UAE was quantified by immunoturbidimetry (Tina-quant Albumin Assay; Roche Diagnostic). The intra-assay coefficient of variation was <4%. Regarding analytical sensitivity and specificity, the limit of blank was 2 mg/dl and the limit of detection was 3 mg/dl. Urinary concentration of TNF-α was measured in duplicate by immunoenzymatic ELISA method (Human TNF-α Quantikine HS ELISA; R&D Systems, Minneapolis, MN) in a DSXTM 4 Plate ELISA Processor (Vitro SA, Spain). Sensitivity of the assay was 0.19 pg/ml, and the intra-assay and interassay coefficients of variation were <8.8% and 10.5%, respectively. Urinary TNF-α levels were normalized to urinary creatinine levels to control for variations in the urine flow rate. All laboratory measurements were performed blinded to patients’ characteristics and group assignment for the duration of the study.

Outcome Measures

The primary outcome measure was progression of DKD, which was assessed by change from baseline in the eGFR with PTF compared with the control group after 2 years of follow-up. We measured the difference in eGFR between the PTF and the control group every 6 months after baseline and analyzed the rates of decline in eGFR (ml/min per 1.73 m2 per month). Secondary outcomes included the percentage of patients with a reduction in the eGFR of ≥25%, the percentage of patients with an eGFR decline greater than the median rate of decline in eGFR per month, and the changes from baseline in the UAE. A tertiary outcome was to assess the effect of PTF on the urinary excretion of TNF-α and its relationship with changes in eGFR and UAE.

Sample Size Calculation

The mean rate of decline of eGFR on the expected population to be recruited in the present trial, based on previous studies in patients with type 2 diabetes under RAS blockade,44 was assumed to be 0.45±0.36 ml/min per 1.73 m2 per month.

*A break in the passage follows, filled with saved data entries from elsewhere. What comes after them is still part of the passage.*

(** X1.  [update_lead] either fails and leaves the spreadsheet as it is, or
    succeeds on a non-empty id and rewrites three cells of one data row, the
    first whose first cell is the id, searched in "US_Leads" and then in
    "India_Leads": the status cell gets the status, the last-contact cell
    the time, and the notes cell keeps its text and gets the dated note
    after it (it is left alone when the note is empty).  Every other cell of
    both sheets reads as before, and no row is added or removed. *)
Theorem update_lead_rewrites_three_cells_of_one_row
    sp lead_id status notes now :
  let r := update_lead sp lead_id status notes now in
  (r.1 = false /\ r.2 = sp) \/
  (r.1 = true /\
   exists id name i,
     lead_id = Some id /\ id <> "" /\
     (1 <= i < length (sheet_of sp name))%nat /\
     cell sp name i 0 = id /\
     (forall j, (1 <= j < i)%nat -> cell sp name j 0 <> id) /\
     (name = India_Leads_sheet ->
      forall j, (1 <= j < length (US_Leads sp))%nat ->
        cell sp US_Leads_sheet j 0 <> id) /\
     cell r.2 name i col_status = status /\
     cell r.2 name i col_last_contact = strftime_second now /\
     cell r.2 name i col_notes
     = (if Py.falsy notes then cell sp name i col_notes
        else if Py.falsy (cell sp name i col_notes)
             then strftime_minute now +:+ " - " +:+ notes
             else cell sp name i col_notes +:+ newline
                  +:+ strftime_minute now +:+ " - " +:+ notes) /\
     (forall name' j col,
        name' <> name \/ j <> i \/
        (col <> col_status /\ col <> col_last_contact /\ col <> col_notes) ->
        cell r.2 name' j col = cell sp name' j col) /\
     length (US_Leads r.2) = length (US_Leads sp) /\
     length (India_Leads r.2) = length (India_Leads sp)).
Proof.
  cbv zeta.
  destruct (update_lead sp lead_id status notes now).1 eqn:Hok.
  - right. split; [done |].
    destruct (update_lead_success _ _ _ _ _ Hok)
      as (id & name & i & row & -> & Hid & _ & Hscan & Hus & ->).
    pose proof (scan_sheet_Found _ _ _ _ Hscan) as (Hi & Hrow & Hhead).
    pose proof (lookup_lt_Some _ _ _ Hrow) as Hlen.
    assert (Hcell : forall col,
              cell (with_sheet sp name
                      (<[i := updated_row row status notes now]>
                         (sheet_of sp name))) name i col
              = default "" (updated_row row status notes now !! col)).
    { intros col. apply cell_row. rewrite sheet_of_with_sheet.
      destruct (decide (name = name)); [| done].
      by rewrite list_lookup_insert_eq. }
    exists id, name, i. split; [done |]. split; [done |].
    split; [lia |]. split.
    { rewrite (cell_row _ _ _ _ _ Hrow).
      destruct row; [done |]. by injection Hhead as ->. }
    split.
    { intros j Hj. unfold cell.
      destruct (sheet_of sp name !! j) as [r |] eqn:Hr.
      - destruct (scan_sheet_first _ _ _ _ Hscan j r Hj Hr) as [Hne Hh].
        destruct r as [| c cs]; [done |]. cbn in *. congruence.
      - apply lookup_ge_None in Hr. lia. }
    split.
    { intros -> j Hj. unfold cell. cbn [sheet_of].
      destruct (US_Leads sp !! j) as [r |] eqn:Hr.
      - destruct (scan_sheet_Missing _ _ (Hus eq_refl) j r) as [Hne Hh];
          [lia | done |].
        destruct r as [| c cs]; [done |]. cbn in *. congruence.
      - apply lookup_ge_None in Hr. lia. }
    rewrite !Hcell, !updated_row_default.
    rewrite (cell_row _ _ _ _ _ Hrow).
    split; [done |]. split; [done |]. split.
    { cbn [decide]. unfold appended_notes.
      destruct (decide (col_notes = col_status)); [done |].
      destruct (decide (col_notes = col_last_contact)); [done |].
      destruct (decide (col_notes = col_notes)); done. }
    split.
    { intros name' j col H. unfold cell. rewrite sheet_of_with_sheet.
      destruct (decide (name' = name)) as [-> | Hn]; [| done].
      destruct (decide (j = i)) as [-> | Hj].
      - rewrite list_lookup_insert_eq, Hrow by done. cbn [mbind option_bind].
        rewrite updated_row_default.
        destruct H as [H | [H | (H1 & H2 & H3)]]; [done | done |].
        by rewrite !decide_False.
      - by rewrite list_lookup_insert_ne. }
    destruct name; cbn [with_sheet US_Leads India_Leads sheet_of];
      by rewrite length_insert.
  - left. split; [done |]. by apply update_lead_failure.
Qed.

(** *** Rows and leads *)

Lemma headers_NoDup : NoDup headers.
Proof. apply (bool_decide_unpack _). by vm_compute. Qed.

Lemma padded_row_length row : (length headers <= length (padded_row row))%nat.
Proof. unfold padded_row. rewrite length_app, length_replicate. lia. Qed.

Lemma padded_row_lookup row i :
  (i < length headers)%nat ->
  padded_row row !! i = Some (default "" (row !! i)).
Proof.
  intros Hi. unfold padded_row.
  destruct (decide (i < length row)%nat) as [Hlt | Hge].
  - rewrite lookup_app_l by done.
    by destruct (lookup_lt_is_Some_2 row i Hlt) as [x ->].
  - rewrite lookup_app_r by lia. rewrite lookup_replicate_2 by lia.
    by rewrite (lookup_ge_None_2 row) by lia.
Qed.

(** The lead of a row has the cell of column [i] under the [i]-th header. *)
Lemma lead_of_row_lookup row i h :
  headers !! i = Some h ->
  lead_of_row row !! h = Some (default "" (row !! i)).
Proof.
  intros Hh. unfold lead_of_row. apply elem_of_list_to_map_1.
  - rewrite fst_zip; [apply headers_NoDup | apply padded_row_length].
  - apply list_elem_of_lookup_2 with i. apply lookup_zip_with_Some.
    eexists _, _. split; [done |]. split; [done |].
    apply padded_row_lookup. by apply lookup_lt_Some in Hh.
Qed.
(* ===== verification/_CoqProject ===== *)
-Q . S2P
Prelude.v
Common.v
Filestore.v
Store.v
StoreSpec.v
StoreInst.v
StoreRecovery.v
StoreDamage.v
JournalProps.v
Entries.v
Bilog.v
BilogProps.v
Texts.v
BTree.v
Snapshot.v
SnapshotAlloc.v
SnapshotWrite.v
SnapshotInv.v
SnapshotMerge.v
SnapshotReplay.v
SnapshotFormat.v
SnapshotCompact.v
SnapshotInst.v
SnapshotProps.v
Net.v
NetInst.v
NetSpec.v
Ops.v
OpsSpec.v
Server.v
Handlers.v
ServerSpec.v
HandlerSpec.v
Converge.v
OpsInst.v
ServerInv.v
NetCork.v
NetProps.v
HandlerProps.v
Viewer.v
ViewerProps.v
Iolimit.v
IolimitProps.v
Sockets.v
LowLevel.v
LowLevelInv.v
LowLevelSpec.v
LowLevelProps.v
Mount.v
MountProps.v
Replies.v
Bridge.v
Rsync.v
Pool.v
PoolSpec.v
PoolProps.v
Hash.v
Cli.v
Startup.v
StartupInst.v
StartupProps.v
Lifecycle.v
Commands.v
Listen.v
Encoded.v
Undo.v
SnapshotCmd.v
SnapshotCmdProps.v
WinSecurity.v
WinOps.v
WinHandlers.v
WinSpec.v
WinInst.v
WinProps.v
WinStart.v
WinStartProps.v
Readers.v
ReadersProps.v
FuseTable.v
ViewerMain.v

The study was powered to detect a 35% difference in the change from baseline in the eGFR between the PTF and the control groups. A total trial size of 168 patients provided 80% power to detect the expected difference in change in eGFR at a two-tailed 5% level of significance, allowing for a 5% dropout rate.

Statistical Analyses

Continuous variables are reported as means±SDs, except for UAE and TNF-α, which are expressed as medians and interquartile ranges. Categorical data are presented as absolute values and percentages. Baseline comparisons were performed by independent t test or by the chi-squared test or Fisher exact test. Data were analyzed using an intention-to-treat principle, defined as participants who met all the inclusion criteria, met none of the exclusion criteria, had at least one dose of the study drug, and had one or more postrandomization measurement of eGFR. A repeated-measures analysis of covariance model was used to compare groups on their mean change in eGFR and UAE, with treatment group as a factor and baseline eGFR and UAE as covariates. Least-square means with SEMs and two-sided 95% CIs for differences between groups were estimated. To compare the percentage of patients with a reduction in eGFR greater than the median rate of decline observed in the study for the overall group, or >25% the baseline value, as well as the proportion of patients with an UAE>1 g/d, the differences between groups were assessed with the Fisher exact test. Correlations between change in eGFR and UAE, and variations in urinary TNF-α, were analyzed by the Spearman rank-order test. P<0.05 was considered to indicate a statistically significant difference. Calculations were computed with Statistica 7.1 software (StatSoft, Inc., Tulsa, OK).

Disclosures

None.

Acknowledgments

This independent, noncommercial clinical trial was funded by the Institute of Health Carlos III (ISCIII) (Spanish Ministry of Economy and Competitiveness, and Spanish Ministry of Health, Social Services and Equality; project number E07/90021). Research activity by J.F.N.G. is supported by Programa de Intensificación de la Actividad Investigadora (ISCIII/Comunidad Autónoma de Canarias) and he is national coordinator of the GEENDIAB (Spanish Group for the Study of Diabetic Nephropathy, RETIC/REDinREN/RD12/0021/0019, ISCIII).